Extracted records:
------------------------------------------------------------

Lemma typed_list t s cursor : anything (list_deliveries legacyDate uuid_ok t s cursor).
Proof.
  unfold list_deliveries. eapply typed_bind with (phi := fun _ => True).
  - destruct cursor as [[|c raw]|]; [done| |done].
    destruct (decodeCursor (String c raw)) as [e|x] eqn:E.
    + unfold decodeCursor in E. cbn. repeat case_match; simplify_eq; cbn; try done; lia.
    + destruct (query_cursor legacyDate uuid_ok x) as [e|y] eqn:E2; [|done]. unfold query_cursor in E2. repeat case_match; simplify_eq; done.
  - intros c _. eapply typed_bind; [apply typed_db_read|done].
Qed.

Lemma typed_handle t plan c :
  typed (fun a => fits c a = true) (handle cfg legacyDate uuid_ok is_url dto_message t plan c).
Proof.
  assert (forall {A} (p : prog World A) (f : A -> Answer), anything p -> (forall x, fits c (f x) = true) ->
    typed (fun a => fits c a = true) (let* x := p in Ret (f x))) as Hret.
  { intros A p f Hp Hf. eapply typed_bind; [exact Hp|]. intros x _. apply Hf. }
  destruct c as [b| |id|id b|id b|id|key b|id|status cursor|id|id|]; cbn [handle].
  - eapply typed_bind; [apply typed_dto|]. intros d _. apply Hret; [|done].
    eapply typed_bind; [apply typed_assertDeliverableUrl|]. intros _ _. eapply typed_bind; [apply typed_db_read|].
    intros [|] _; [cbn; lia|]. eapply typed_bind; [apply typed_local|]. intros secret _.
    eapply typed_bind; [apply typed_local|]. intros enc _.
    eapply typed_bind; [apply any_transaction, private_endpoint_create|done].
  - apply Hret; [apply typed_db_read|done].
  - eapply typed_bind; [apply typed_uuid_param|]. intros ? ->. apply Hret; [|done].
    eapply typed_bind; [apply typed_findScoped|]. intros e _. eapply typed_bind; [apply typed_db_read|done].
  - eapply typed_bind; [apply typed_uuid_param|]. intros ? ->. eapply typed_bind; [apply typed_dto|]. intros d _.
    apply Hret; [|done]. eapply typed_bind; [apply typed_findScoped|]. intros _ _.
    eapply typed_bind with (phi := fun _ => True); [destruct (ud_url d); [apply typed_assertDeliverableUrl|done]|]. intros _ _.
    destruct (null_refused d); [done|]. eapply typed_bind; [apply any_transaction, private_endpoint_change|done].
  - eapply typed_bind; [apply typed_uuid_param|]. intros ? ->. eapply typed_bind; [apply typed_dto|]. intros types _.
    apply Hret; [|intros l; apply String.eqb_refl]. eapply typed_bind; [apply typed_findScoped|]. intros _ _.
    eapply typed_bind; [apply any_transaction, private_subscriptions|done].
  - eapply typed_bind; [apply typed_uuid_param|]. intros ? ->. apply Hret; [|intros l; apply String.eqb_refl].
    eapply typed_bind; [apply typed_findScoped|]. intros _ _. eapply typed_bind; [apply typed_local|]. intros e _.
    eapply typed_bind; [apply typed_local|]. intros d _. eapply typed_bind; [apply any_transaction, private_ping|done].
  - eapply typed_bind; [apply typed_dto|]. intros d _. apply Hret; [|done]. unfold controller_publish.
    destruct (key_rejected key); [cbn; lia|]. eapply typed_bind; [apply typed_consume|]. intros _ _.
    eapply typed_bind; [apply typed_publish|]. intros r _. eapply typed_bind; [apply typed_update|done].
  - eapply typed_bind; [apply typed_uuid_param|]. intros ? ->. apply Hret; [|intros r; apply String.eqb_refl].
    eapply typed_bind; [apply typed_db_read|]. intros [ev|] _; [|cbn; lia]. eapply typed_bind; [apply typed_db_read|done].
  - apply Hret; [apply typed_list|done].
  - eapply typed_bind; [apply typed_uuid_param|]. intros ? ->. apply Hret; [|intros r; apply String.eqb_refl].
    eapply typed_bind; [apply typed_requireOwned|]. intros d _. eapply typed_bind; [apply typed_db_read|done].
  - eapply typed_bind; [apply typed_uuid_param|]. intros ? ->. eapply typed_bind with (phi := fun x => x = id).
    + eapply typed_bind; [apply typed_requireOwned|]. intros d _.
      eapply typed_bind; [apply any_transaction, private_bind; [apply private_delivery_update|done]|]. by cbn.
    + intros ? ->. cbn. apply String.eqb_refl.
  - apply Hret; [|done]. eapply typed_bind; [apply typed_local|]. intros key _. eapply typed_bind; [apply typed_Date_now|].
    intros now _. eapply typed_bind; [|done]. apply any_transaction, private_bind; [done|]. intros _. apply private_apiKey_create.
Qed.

------------------------------------------------------------

▶ _TASK TO CARRY OUT_
Lines after the one containing "- apply Hret; [apply typed_db_read|done]." are not wanted; repeat exactly each line above from the first up to and including it.

▶ _ANSWER SPACE_
Lemma typed_list t s cursor : anything (list_deliveries legacyDate uuid_ok t s cursor).
Proof.
  unfold list_deliveries. eapply typed_bind with (phi := fun _ => True).
  - destruct cursor as [[|c raw]|]; [done| |done].
    destruct (decodeCursor (String c raw)) as [e|x] eqn:E.
    + unfold decodeCursor in E. cbn. repeat case_match; simplify_eq; cbn; try done; lia.
    + destruct (query_cursor legacyDate uuid_ok x) as [e|y] eqn:E2; [|done]. unfold query_cursor in E2. repeat case_match; simplify_eq; done.
  - intros c _. eapply typed_bind; [apply typed_db_read|done].
Qed.

Lemma typed_handle t plan c :
  typed (fun a => fits c a = true) (handle cfg legacyDate uuid_ok is_url dto_message t plan c).
Proof.
  assert (forall {A} (p : prog World A) (f : A -> Answer), anything p -> (forall x, fits c (f x) = true) ->
    typed (fun a => fits c a = true) (let* x := p in Ret (f x))) as Hret.
  { intros A p f Hp Hf. eapply typed_bind; [exact Hp|]. intros x _. apply Hf. }
  destruct c as [b| |id|id b|id b|id|key b|id|status cursor|id|id|]; cbn [handle].
  - eapply typed_bind; [apply typed_dto|]. intros d _. apply Hret; [|done].
    eapply typed_bind; [apply typed_assertDeliverableUrl|]. intros _ _. eapply typed_bind; [apply typed_db_read|].
    intros [|] _; [cbn; lia|]. eapply typed_bind; [apply typed_local|]. intros secret _.
    eapply typed_bind; [apply typed_local|]. intros enc _.
    eapply typed_bind; [apply any_transaction, private_endpoint_create|done].
  - apply Hret; [apply typed_db_read|done].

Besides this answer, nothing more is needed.